· Databrush · Paper · 5 min read
Analysis of market data with Noir: DEBS grand challenge (DEBS 22)
Today, data analysis drives the decision-making process in virtually every human activity. This demands for software platforms that offer simple programming abstractions to express data analysis tasks and that can execute them in an efficient and scalable way...
We are happy to announce that we won the DEBS 2022 Grand Challenge with our platform: Renoir.
The Distributed and Event-Based Systems (DEBS) Grand Challenge is a prestigious competition that evaluates the performance of distributed systems in processing large-scale data streams. Our submission showcases the capabilities of Renoir, a data processing platform that combines high-level programming abstractions with efficient execution.
Click here to read the full article!
The DEBS 2022 Grand Challenge
The 2022 DEBS Grand Challenge involves analyzing real-world market data from Infront Financial Technology, consisting of over 50 million trading events across three major exchanges.
Participants are tasked with implementing a trading strategy that identifies temporal price trends of individual equities within non-overlapping time windows and triggers buy/sell advice when specific patterns are detected.
The challenge highlights the tension between general-purpose data processing frameworks, which offer ease of use, and the performance gains achievable through custom, low-level implementations. Participants are encouraged to create reusable and extensible solutions to this data-intensive problem.
Renoir: A High-Performance Data Processing Platform
Renoir, our data processing platform, was born out of a need to handle streaming data with unparalleled efficiency and simplicity. Built on principles similar to those of leading data processing frameworks such as Apache Flink and Spark, Renoir adds its unique flavor of high-level abstraction without compromising performance.
The platform is designed to abstract the complexities of deployment, concurrency, and synchronization, allowing developers to focus on building logic. Renoir uses a streamlined pipeline structure that processes data as directed acyclic graphs, breaking down each step into manageable stages. This model is crucial for tasks involving continuous data streams where split-second decision-making can make a significant difference.

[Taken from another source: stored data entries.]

(** * sqlitedict: a dict-like façade over a serialized single-writer SQLite worker

    Shallow embedding of [src/sqlitemultithread.py], [src/sqlitedb.py] and
    [src/sqlitedict.py].

    - [Module Py] holds the little of the Python runtime the code relies on:
      exceptions, the three ways a call can end, module namespaces.
    - [Module Sqlite3] is the model of the [sqlite3] engine the code drives:
      tables with rowids, the statements the code sends, files.
    - [Module Multithread] embeds [SqliteMultithread]: the request queue, the
      worker loop, the error slot and the caller-side entry points.
    - [Module Dict] embeds [SqliteDb] and [SqliteDict].

    Definitions come first, theorems follow. *)

From Stdlib Require Import ZArith List String Ascii Bool Lia Sorted.
From stdpp Require Import base option list gmap strings sorting relations.

Open Scope string_scope.
Open Scope Z_scope.
Open Scope list_scope.

(* ===================================================================== *)
(** ** The Python runtime, as far as the code uses it *)
(* ===================================================================== *)

Module Py.

(** Messages of the [RuntimeError]s raised by the façade, one constructor per
    [raise RuntimeError(...)] statement of the source. *)
Inductive Msg :=
| Unrecognized_flag (flag : string)
| Directory_does_not_exist (dirname : string)
| Refusing_to_create_table (tablename : string)
| Refusing_to_terminate
| Refusing_to_write
| Refusing_to_delete
| Refusing_to_update
| Refusing_to_clear.

(** Errors of the [sqlite3] module. *)
Inductive SqlError :=
| no_such_table (name : string)
| no_such_column (name : string)
| object_name_reserved (name : string)
| already_a_table (name : string)
| already_an_index (name : string)
| may_not_be_modified (name : string)
| may_not_be_indexed (name : string)
| null_character
| incomplete_input
| incorrect_number_of_bindings
| unable_to_open_database_file.

Inductive PyExc :=
| NameError (name : string)
| AttributeError (attr : string)
| TypeError
| AssertionError
| RuntimeError (m : Msg)
| IOError (path : string)
| OSError (path : string)
| OverflowError
| OperationalError (e : SqlError)
| ProgrammingError (e : SqlError).

(** A call returns, raises, or never comes back because the thread waits on a
    queue nobody will ever feed. *)
Inductive Outcome (E A : Type) :=
| Ret (a : A)
| Raise (e : E)
| Blocked.

Arguments Ret {E A} a.
Arguments Raise {E A} e.
Arguments Blocked {E A}.

(** [LOAD_GLOBAL]: a name used in a function body is looked up, when the line
    runs, among the names its module binds at top level (there is no builtin
    of any of the names looked up below). *)
Definition LOAD_GLOBAL (globals : list string) (name : string) : PyExc + unit :=
  if bool_decide (name ∈ globals) then inr tt else inl (NameError name).

End Py.

Export Py.

(* ===================================================================== *)
(** ** The engine: tables, statements, files *)
(* ===================================================================== *)

Module Sqlite3.

(** The model covers what the façade asks of SQLite, on database files the
    façade has made.

    - A database is its objects by name: the tables, each the rows of the two
      columns [key] and [value] with their rowids, and the indexes. Names are
      told apart without regard to the case of ASCII letters, and the names
      that begin with [sqlite_] are the engine's: no table of that name can be
      made, and the schema tables answer a count and a largest rowid only.
    - A new row gets the largest rowid in use plus one, taken before the row
      in conflict is deleted (what SQLite does when the largest rowid is the
      last one, [2^63 - 1], is outside the model: [rowids_left] tells how far
      the rule goes).
    - Values are stored and returned as they are bound: the façade binds text
      for the key, and the [value] column has no affinity. An integer is
      bound only if it fits 64 bits; text and blobs are bound whatever they
      hold (the limit SQLite puts on their length is outside the model).
    - A statement is first prepared (its table is looked up), then its
      parameters are counted and bound, then it runs.
    - Unless the connection was opened with [isolation_level=None], a
      transaction begins before a writing statement and lasts until [commit];
      what is done outside a transaction reaches the file at once. [close]
      drops what an open transaction holds. [commit] and [close] do not fail.
    - One connection is on a file at a time. *)

#[global] Instance byte_eq_dec : EqDecision Byte.byte := Byte.byte_eq_dec.

(** Values SQLite stores and returns. *)
Inductive SqlVal :=
| SqlNull
| SqlInt (z : Z)
| SqlText (s : string)
| SqlBlob (b : list Byte.byte).

#[global] Instance SqlVal_eq_dec : EqDecision SqlVal.
Proof. solve_decision. Defined.

(** What [sqlite3] binds: a Python [int] has to fit 64 bits. *)
Definition int64 (z : Z) : bool := (- 2 ^ 63 <=? z) && (z <? 2 ^ 63).

Definition bindable (v : SqlVal) : bool :=
  match v with
  | SqlInt z => int64 z
  | _ => true
  end.

(** A result row, and the tuple of bound parameters. *)
Abbreviation Tuple := (list SqlVal).

(** A stored row of the two-column table the façade creates:
    [key TEXT PRIMARY KEY, value BLOB], with SQLite's implicit [rowid]. *)
Record Row := mkRow { rowid : Z; key : SqlVal; value : SqlVal }.

Abbreviation Table := (list Row).

(** Names of SQL are compared without regard to the case of ASCII letters. *)
Definition lower (c : ascii) : ascii :=
  let n := nat_of_ascii c in
  if ((65 <=? n) && (n <=? 90))%nat then ascii_of_nat (n + 32) else c.

Fixpoint fold_case (s : string) : string :=
  match s with
  | EmptyString => EmptyString
  | String c s' => String (lower c) (fold_case s')
  end.

(** The names that begin with [sqlite_] are kept for the engine; four of them
    name the schema tables (the two [_schema] names since SQLite 3.33). *)
Definition reserved (name : string) : bool :=
  String.prefix "sqlite_" (fold_case name).

Definition main_schema (name : string) : bool :=
  bool_decide (fold_case name ∈ ["sqlite_master"; "sqlite_schema"]).

Definition temp_schema (name : string) : bool :=
  bool_decide (fold_case name ∈ ["sqlite_temp_master"; "sqlite_temp_schema"]).

(** [sqlite3] refuses a statement whose text holds a null character. *)
Definition NUL : ascii := ascii_of_nat 0.

Fixpoint has_nul (s : string) : bool :=
  match s with
  | EmptyString => false
  | String c s' => bool_decide (c = NUL) || has_nul s'
  end.

(** An object of a database: a table with the name it was created under and
    its rows, or an index with its name and the table it is on. *)
Inductive Obj :=
| Tbl (name : string) (rows : Table)
| Idx (name : string) (tbl : string).

(** A database: its objects, by name with the case folded. Tables and indexes
    share the names. *)
Abbreviation DB := (gmap string Obj).

(** The table a name in a statement stands for, with the name it was created
    under. *)
Definition find_table (db : DB) (name : string) : option (string * Table) :=
  if reserved name || has_nul name then None
  else
    match db !! fold_case name with
    | Some (Tbl declared rows) => Some (declared, rows)
    | _ => None
    end.

Definition table_rows (db : DB) (name : string) : option Table :=
  snd <$> find_table db name.

(** Whether a name is the name of an index, of a table. *)
Definition is_index (db : DB) (name : string) : bool :=
  match db !! fold_case name with Some (Idx _ _) => true | _ => false end.

Definition is_table (db : DB) (name : string) : bool :=
  match db !! fold_case name with Some (Tbl _ _) => true | _ => false end.

(** [SELECT name FROM sqlite_master WHERE type="table"]: the names the tables
    were created under (in the order of the map, where SQLite has the order
    of creation). *)
Definition table_names (db : DB) : list string :=
  omap (fun o => match o with Tbl name _ => Some name | Idx _ _ => None end)
       (map snd (map_to_list db)).

(** The number of rows of [sqlite_master]: one for a table and one for the
    index of its primary key, one for an index. No row is ever deleted from
    it, so this is also its largest rowid. *)
Definition schema_rows (db : DB) : Z :=
  map_fold (fun _ o n => match o with Tbl _ _ => n + 2 | Idx _ _ => n + 1 end) 0 db.

(** [=] of SQL: a comparison with NULL is never true. *)
Definition sql_eq (a b : SqlVal) : bool :=
  match a, b with
  | SqlNull, _ | _, SqlNull => false
  | _, _ => bool_decide (a = b)
  end.

Definition max_rowid (t : Table) : option Z :=
  foldr (fun r acc => match acc with
                      | None => Some (rowid r)
                      | Some m => Some (Z.max (rowid r) m)
                      end) None t.

(** The rowid SQLite gives a new row: one more than the largest in use. *)
Definition new_rowid (t : Table) : Z :=
  match max_rowid t with
  | None => 1
  | Some m => m + 1
  end.

(** Whether [n] more rows can be given rowids by that rule: [2^63 - 1] is the
    last rowid. *)
Definition rowids_left (n : nat) (t : Table) : bool :=
  match max_rowid t with
  | None => Z.of_nat n <? 2 ^ 63
  | Some m => m + Z.of_nat n <? 2 ^ 63
  end.

(** [ORDER BY rowid]. *)
Fixpoint insert_by_rowid (r : Row) (t : Table) : Table :=
  match t with
  | [] => [r]
  | r' :: t' => if rowid r <=? rowid r' then r :: r' :: t'
                else r' :: insert_by_rowid r t'
  end.

Definition order_by_rowid (t : Table) : Table :=
  foldr insert_by_rowid [] t.

Definition where_key (k : SqlVal) (t : Table) : Table :=
  filter (fun r => sql_eq (key r) k = true) t.

Definition delete_key (k : SqlVal) (t : Table) : Table :=
  filter (fun r => sql_eq (key r) k = false) t.

(** [REPLACE INTO t (key, value) VALUES (k, v)]: the new rowid is taken, the
    row in conflict on the primary key is deleted, the new row is inserted. *)
Definition replace_into (k v : SqlVal) (t : Table) : Table :=
  delete_key k t ++ [mkRow (new_rowid t) k v].

Definition dquote : ascii := ascii_of_nat 34.

(** [tablename.replace] of the constructor: every double quote is doubled. *)
Fixpoint escape_dquote (s : string) : string :=
  match s with
  | EmptyString => EmptyString
  | String c s' =>
      if bool_decide (c = dquote)
      then String dquote (String dquote (escape_dquote s'))
      else String c (escape_dquote s')
  end.

(** The identifier a quoted name denotes in SQL text: a doubled double quote
    stands for one. *)
Fixpoint sql_identifier (quoted : string) : string :=
  match quoted with
  | EmptyString => EmptyString
  | String c rest =>
      match rest with
      | String c' rest' =>
          if bool_decide (c = dquote) && bool_decide (c' = dquote)
          then String dquote (sql_identifier rest')
          else String c (sql_identifier rest)
      | EmptyString => String c EmptyString
      end
  end.

(** The statements the façade sends, by the text that builds them; [t] is the
    text put between the double quotes. *)
Inductive Stmt :=
| CREATE_TABLE_IF_NOT_EXISTS (t : string) (column_defs : list (string * string))
| CREATE_INDEX_IF_NOT_EXISTS (idx t : string)
| SELECT_COUNT (t : string)
| SELECT_MAX_ROWID (t : string)
| SELECT_key_ORDER_BY_rowid (t : string)
| SELECT_value_ORDER_BY_rowid (t : string)
| SELECT_key_value_ORDER_BY_rowid (t : string)
| SELECT_1_WHERE_key (t : string)
| SELECT_value_WHERE_key (t : string)
| REPLACE_INTO (t : string)
| DELETE_WHERE_key (t : string)
| DELETE_FROM (t : string).

Definition table_of_stmt (s : Stmt) : string :=
  match s with
  | CREATE_TABLE_IF_NOT_EXISTS t _ | CREATE_INDEX_IF_NOT_EXISTS _ t
  | SELECT_COUNT t | SELECT_MAX_ROWID t | SELECT_key_ORDER_BY_rowid t
  | SELECT_value_ORDER_BY_rowid t | SELECT_key_value_ORDER_BY_rowid t
  | SELECT_1_WHERE_key t | SELECT_value_WHERE_key t | REPLACE_INTO t
  | DELETE_WHERE_key t | DELETE_FROM t => sql_identifier t
  end.

(** Number of [?] placeholders of a statement. *)
Definition placeholders (s : Stmt) : nat :=
  match s with
  | SELECT_1_WHERE_key _ | SELECT_value_WHERE_key _ | DELETE_WHERE_key _ => 1
  | REPLACE_INTO _ => 2
  | _ => 0
  end.

(** What a statement does to its table and the rows it yields. *)
Definition run_stmt (s : Stmt) (arg : Tuple) (t : Table) : Table * list Tuple :=
  match s, arg with
  | SELECT_COUNT _, _ => (t, [[SqlInt (Z.of_nat (length t))]])
  | SELECT_MAX_ROWID _, _ =>
      (t, [[match max_rowid t with Some m => SqlInt m | None => SqlNull end]])
  | SELECT_key_ORDER_BY_rowid _, _ =>
      (t, map (fun r => [key r]) (order_by_rowid t))
  | SELECT_value_ORDER_BY_rowid _, _ =>
      (t, map (fun r => [value r]) (order_by_rowid t))
  | SELECT_key_value_ORDER_BY_rowid _, _ =>
      (t, map (fun r => [key r; value r]) (order_by_rowid t))
  | SELECT_1_WHERE_key _, [k] => (t, map (fun _ => [SqlInt 1]) (where_key k t))
  | SELECT_value_WHERE_key _, [k] => (t, map (fun r => [value r]) (where_key k t))
  | REPLACE_INTO _, [k; v] => (replace_into k v t, [])
  | DELETE_WHERE_key _, [k] => (delete_key k t, [])
  | DELETE_FROM _, _ => ([], [])
  | _, _ => (t, [])
  end.

(** The statements [sqlite3] begins a transaction for. *)
Definition is_dml (s : Stmt) : bool :=
  match s with
  | REPLACE_INTO _ | DELETE_WHERE_key _ | DELETE_FROM _ => true
  | _ => false
  end.

Definition is_ddl (s : Stmt) : bool :=
  match s with
  | CREATE_TABLE_IF_NOT_EXISTS _ _ | CREATE_INDEX_IF_NOT_EXISTS _ _ => true
  | _ => false
  end.

Definition is_select (s : Stmt) : bool :=
  match s with
  | SELECT_COUNT _ | SELECT_MAX_ROWID _ | SELECT_key_ORDER_BY_rowid _
  | SELECT_value_ORDER_BY_rowid _ | SELECT_key_value_ORDER_BY_rowid _
  | SELECT_1_WHERE_key _ | SELECT_value_WHERE_key _ => true
  | _ => false
  end.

It uses optimized communication channels to pass data between processing nodes efficiently, minimizing bottlenecks and latency. This characteristic is key for applications like financial data analysis, where the ability to react to new information quickly is fundamental.
Our Solution
The solution’s architecture featured the following components:
gRPC Communication Module: To interact with the challenge’s evaluation platform, we implemented a custom gRPC module that handled both incoming data and outgoing results. This module established parallel connections to optimize the flow of data.
Event Stream Handling: We created a data pipeline starting with a
flat_map
operator that decomposed batches into individual trading events and subscriptions. Events were partitioned by their symbol using agroup_by
operator, enabling parallel processing across different instruments.EMA Calculation and State Management: A custom
rich_filter_map
operator maintained state for each financial instrument. This operator computed the EMAs using recent price data, updating internal state as new events were processed. When a subscription request was detected, the current state, including the most recent EMAs and trading signals, was emitted downstream.Results Collection and Submission: The final step in the data pipeline involved collecting the processed results and submitting them back to the evaluation platform through the gRPC module. This submission was synchronized to ensure that all results for a batch were completed before transmission.
As a bonus request we implemented a smart visualization tool to better understand the data and the results of our analysis. This was done by sending the data from the rich_filter_map
operator to a Redis database and then using a web interface to visualize the data.
Evaluation
Testing our solution involved deploying it on the provided DEBS Grand Challenge infrastructure, which included machines with Intel Haswell CPUs and a specific number of cores. We measured two main performance metrics: total execution time and latency per batch.
Total Execution Time: This metric represented the time from the submission of the first gRPC request to the delivery of the last result. The data set was divided into 5,940 batches, each containing 10,000 events, summing up to approximately 59.4 million events. The performance was assessed by calculating the throughput as the total number of events processed per unit time.
Latency per Batch: We recorded the time difference between receiving a batch and submitting the processed results. This measure, presented as the 10th, median, and 90th percentiles, helped us understand how Renoir handled real-time data under load. Our experiments revealed that with a parallel configuration and optimized gRPC connections, we reached processing speeds of up to 2.5 Gbit/s, matching the network’s capacity.
In addition to this standard evaluation, we experimented with scaling the solution on cloud platforms like Amazon EC2 and powerful local hardware to test its limits. The results demonstrated that Renoir could efficiently handle additional computational workloads without significant performance degradation, processing over 10 million events per second.
Conclusion
The 2022 DEBS Grand Challenge was an excellent testbed for demonstrating the strengths of Renoir. Our solution showcased Renoir’s ability to handle complex, real-time data processing tasks with a focus on scalability and low latency. We successfully integrated modern programming techniques with powerful stream processing abstractions, proving that high-level programming interfaces do not have to come at the expense of performance.
In conclusion, Renoir’s performance in this challenge solidified its potential as a versatile data processing platform capable of supporting demanding applications in finance, IoT, and beyond.